[MATERIAL PROVIDED]
(* ===== verification/Prelude.v ===== *)
(** * dockform, verified

    dockform manages docker compose stacks, volumes and networks on several docker
    daemons ("contexts") from one manifest.  A run loads the manifest, discovers
    stacks and filesets by convention, validates the whole, narrows it to the
    targets of the command line, compares it with what the daemons have (the plan),
    and then applies, prunes or destroys.  This development models that core, from
    the Go sources under [internal/], and proves what makes it safe to point at a
    running host.

    ** Parts, in the order they build on each other

    - [Prelude] (this file): results, Go's map iteration order as a class
      ([MapRange]: any order), sorting, shared list lemmas, tactics, the hint
      database [dockform].
    - [GoStrings], [GoPath], [GoUtf8]: the functions of Go's [strings], [strconv],
      [fmt], [path], [path/filepath] and [unicode/utf8] that the sources use.
    - [GoRegexp]: regular expressions as data, a backtracking matcher that finds what
      Go's finds, and their language, which it decides.
    - [Apperr] ([internal/apperr]): the tree of errors, wrapping, aggregation.
    - [Util], [Sha256] ([internal/util]): shell quoting, archives as lists of
      entries, an executable SHA-256.
    - [Manifest], [Discovery], [Validation] ([internal/manifest]): configuration
      records and accessors, the directory convention, normalisation and checks.
      The file system is a record of functions ([Host]); YAML decoding is a
      parameter of [LoadWithWarnings].
    - [Targets] ([internal/cli/common/targets.go]): [ResolveTargets].
    - [Filesets] ([internal/filesets]): the local index, its hash, the diff.  The
      JSON codec (class [IndexCodec]) and the glob matcher (class [Glob], in
      [Plan]) are parameters; no theorem needs a law of theirs.
    - [Effects]: programs as trees over a signature of operations ([Effect]),
      their traces and results for every possible answer ([exec]), properties of
      all runs ([wp], [always]), handlers that run a program of one signature in
      another, and embeddings of a signature in a larger one.  A theorem over all
      runs covers failing, slow, cancelled and inconsistent daemons.
    - [Docker] ([internal/planner/interfaces.go]): the signature of the planner:
      every method of its [DockerClient] interface is a [call], beside local file
      reads and decryption.  Planner functions are programs over it.  [ComposeDoc]
      ([dockercli/types.go]): the two forms of a service's networks.
    - [DockerExec], [Lru], [Client], [ClientResources], [Compose]
      ([internal/dockercli]): the client of that interface: how a docker process is
      started and retried, the cache of compose configurations (entries in a heap,
      shared between the map and the list), the command lines of every method and
      the parsing of what docker prints.  JSON and YAML decoding are the classes
      [Decoders] and [ResourceDecoders].
    - [ClientHandler] ([interfaces.go], [dockercli/factory.go]): the methods behind
      the calls as a handler from planner programs to docker command lines, and
      the factory that shares one client per context.
    - [FactoryLock] ([dockercli/factory.go]): that factory line by line, with its lock,
      under every interleaving of the goroutines that use it.
    - [ServiceState], [Resource], [Plan] ([service_state.go], [resource.go],
      [types.go], [core.go], [build_plan*.go]): detection of drift, the plan and
      its rendering (terminal styles are the class [Styles]).
    - [Orchestrate] ([orchestrate.go], [cleanup_options.go]): one function on every
      context, in sequence or concurrently.  Goroutines are joined before their
      results are read; a run is some order of completion (class [Schedule]: any
      permutation), and the function is a closure over the caller's variables.
    - [Ownership], [Apply] ([apply*.go], [targets.go]): creating resources,
      synchronising filesets, bringing stacks up, restarting services.
    - [Converge]: the meaning of a synchronisation's calls for the files of a
      volume (extraction writes, removal is an [rm -rf] whose failure nobody hears of),
      and that a synchronisation implements the local index as far as [rm] obeyed.
    - [Prune], [Destroy] ([prune.go], [destroy.go]): removal of what is not wanted,
      and of everything, or of some stacks.
    - [EndToEnd]: planner programs through [ClientHandler], down to the command
      lines of docker.
    - [Validator], [ContextCheck] ([internal/validator]): the checks before a run, and
      that of a single context.
    - [Prompt], [PromptView] ([internal/ui/confirm.go], [select.go]): the prompts as
      machines over key events, and what they show; the text field (class
      [TextInput]) is a library.
    - [Session], [Commands] ([internal/cli/common], [plancmd], [applycmd],
      [destroycmd]): finding and loading the manifest, reachability, confirmation,
      and the commands as programs over the terminal and the planner.
    - [CliContext] ([internal/cli/common/context.go]): the object of a command with its
      methods, and the commands as they are written with it: every operation is
      issued under a Go context ([Under]), and spinners start and stop.  They refine
      the commands of [Commands].
    - [CommandTree] ([internal/cli]: the constructors of the commands): the commands,
      their arguments, the flags they register and the flags they read.
    - [Registry], [Images] ([internal/registry], [internal/images]): references,
      the registry protocol with its tokens and pages, newer tags, rewriting of
      compose files.  HTTP, semantic versions, regular expressions and
      [sort.Slice] are the classes [HttpLib], [Semver], [Regexp], [SortSlice].
    - [ImagesCmd], [ImagesReport] ([internal/cli/imagescmd]): check, pull and upgrade,
      and the lines they print.
    - [HostOps], [CommandOps]: files, processes and the clock of the machine as
      operations, and the signature of the commands that use them beside the
      terminal and docker.
    - [VolumeCmd] ([internal/cli/volumecmd]): snapshot and restore of volumes.
    - [Secrets] ([internal/secrets], [internal/cli/secretcmd]): dotenv files, the
      environment and command lines of sops, and the commands on secrets.  The age
      library is the class [AgeLib].
    - [Doctor] ([internal/cli/doctorcmd]): the health scan and its report.
    - [RenderCmd] ([composecmd], [manifestcmd], [initcmd], [validatecmd],
      [MaskSecretsSimple]): the small commands; the regular expression that finds
      secrets in a rendered document is an executable matcher.
    - [SshMux] ([internal/sshmux]): the directory, link and environment that put a
      shim in place of ssh, and the shim, on a model of a machine's environment and
      files ([machine]).
    - [Logger] ([internal/logger]): loggers with fields, fan-out, steps, redaction.
    - [Root] ([cmd/dockform], [internal/cli/root.go], [buildinfo], [versioncmd]): the
      program from its arguments to its exit status, and what it says of an error.
    - [RunContext] ([logger.go], [root.go], [sshmux.go], [main.go]): what a run carries
      in its contexts, and how signals cancel it.
    - [Terminal], [Ui] ([internal/ui], [common/spinner.go], [planner/ui_hooks.go]): the
      rolling block of log lines, spinner, progress, printer, sections and pager.
    - [DashboardData], [DashboardView], [Dashboard], [DashboardFrame], [DashboardCmd]
      ([internal/cli/dashboardcmd]): what the dashboard shows, its layout, its state
      with every message and the commands they start, the screen it draws, and the
      command itself.  List, viewport and help are the class [Bubbles], lipgloss the
      classes [Lipgloss] and [Layout], with what the screen needs of them as laws; log
      streams live in a [store] beside the state, as goroutines share it, and the
      headers that were drawn in a map that all copies of the state share.

    ** What the theorems show

    - The commands: apply and destroy change something only after the user has
      confirmed, or waived, what was shown; plan and the dry runs only read; every
      resource a cleanup removes was listed under the identifier's label, down to
      the arguments of the docker processes; a manifest is never guessed among
      several; a run starts only when its contexts answer.  Written with the object of
      a command they have the same runs, and at a terminal every change is issued under
      the context of the display.  What a command reads of its flags is what
      the command line says, or the default.
    - Safety of the operations, for all daemon behaviours: planning only reads;
      apply stays inside the configuration and removes nothing; prune removes only
      listed and unwanted resources and nothing when targeted; a targeted destroy
      removes no network and only containers of the selected stacks and volumes that
      carry the name of a selected fileset, on whatever targeted context; whatever a
      destroy would remove is announced in its plan.
    - Completeness: a strict prune or destroy that reports success has removed
      everything it had to (without the strict flag failures are dropped); parallel runs execute every context; concurrent planning and
      detection equal their sequential versions in every completion order; the
      report of a run does not depend on that order.
    - Filesets: the index is exactly the non-excluded regular files; the diff is
      sound, minimal and empty only when nothing changed; the archive is well
      formed and holds exactly the changed files; the index is written last; a successful
      synchronisation brings the volume to the local tree unless a removal failed
      unheard; cold mode always restarts what it stopped.
    - The manifest: keys round trip, discovery implements its convention in every
      iteration order, accepted configurations satisfy the rules, targeting selects
      exactly what the flags name, interpolation replaces exactly the placeholders.
    - Errors: aggregation loses none, wrapping hides no message, the first failure
      of a fail-fast run is never called aborted.
    - The client: commands are retried only when that is harmless, after one, two, four
      and eight seconds, and the slot of a context is given back; the cache refines an
      abstract recency list and serves only configurations of the same inputs, where
      these hold no separator; listings that
      ask for a label are exact; numbers parse exactly within 64 bits; goroutines that
      ask the factory at the same time share one client per context, and none waits
      for ever.
    - Images: references round trip; tokens go only to the registry whose challenge
      they answer; paging ends; newer tags are exactly those matching and newer;
      upgrades write exactly the reported files, with the text of the reference replaced;
      a pull recreates only what
      drifted.
    - Volumes and secrets: a restore changes nothing before all its checks passed
      (the digest is not among them for the program's own snapshots, whose description
      it does not find) and starts what it stopped; a snapshot is described by the
      digest of what was streamed; secrets are left encrypted in place for the
      recipients that are named unless the command fails, and read again as before
      exactly when each of their lines stands for itself.
    - Small commands: the health scan looks, cleans up after itself and is content
      only when the daemon was; in a document of simple lines exactly the values
      behind the known names are masked, whatever the stack has for secrets; [init] never overwrites a manifest.
    - The program: it always cleans up before it exits, and its status and report are
      those of the error, unless that wraps a cancellation; a failing run names the context that failed first and calls
      the others aborted; every record of every logger is redacted; the ssh wrapper
      leaves the machine as it was, but for an unset path and what cannot be removed, and
      runs the ssh that was there; what was opened for
      a run is found again when it ends.
    - The terminal: the block of log lines never grows over its bounds, nor does a line
      of it wrap; tables line up
      whatever the names contain; texts shortened on the right fit.
    - The dashboard: docker is changed only from the palette, by one command on the
      selected container; states, panes, buffers and channels keep their invariant
      under any order of messages and lines; one stream is followed at a time when
      its start is reported promptly; the state of a service is that of its last row;
      what is drawn depends on the state only and has the size of the terminal.

    Hypotheses are well-formedness of the input (paths without NUL, keys without a
    slash), what the libraries that are parameters document, that SHA-256 does not collide on the two trees compared
    ([no_collision]), and, where parallel and sequential runs are compared, that
    the daemon answers both alike.

    ** Fuel

    Recursion that is not structural takes fuel that its caller computes from the
    input, and is always enough: interpolation, replacement and the bind mount
    scan use the length of the text, the parents of a path its length, SHA-256 its
    number of blocks, the search for manifests its maximal depth plus two
    ([Session.walk_fuel]: more changes nothing), eviction the number of entries, runes
    and the loops of the regular expressions the length of the text; of a single wrapper
    two launches decide ([SshMux.launch]), while nested ones never end, for any fuel.
    The pages of a registry are the exception, as the code has no bound either:
    the fuel is a number of pages, and the listing returns for every registry that
    stops naming a next page within it.

    ** Not modelled

    How the library of commands parses a command line, the processes themselves
    (docker, sops, ssh), the terminal library's drawing, keyboard and timers, and the
    gradient of the dashboard, which is computed with floating point numbers.  The
    palettes of colours are names here.  [renderSlashBanner] and [ColorStyle] are
    called from tests only; the test helpers and the generator of the documentation
    are no part of the program.  Logs and progress labels inside modelled functions are
    left out; time is a value the walk returns. *)

From stdpp Require Export base strings gmap list sets fin_maps sorting.
From Stdlib Require Export ZArith.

[EXERCISE BRIEF] Set down again, word for word, the stretch of records from the line with "[Bubbles], lipgloss the" to the line with "the theorems show", both of those lines included.

[ANSWER SECTION]
      command itself.  List, viewport and help are the class [Bubbles], lipgloss the
      classes [Lipgloss] and [Layout], with what the screen needs of them as laws; log
      streams live in a [store] beside the state, as goroutines share it, and the
      headers that were drawn in a map that all copies of the state share.

    ** What the theorems show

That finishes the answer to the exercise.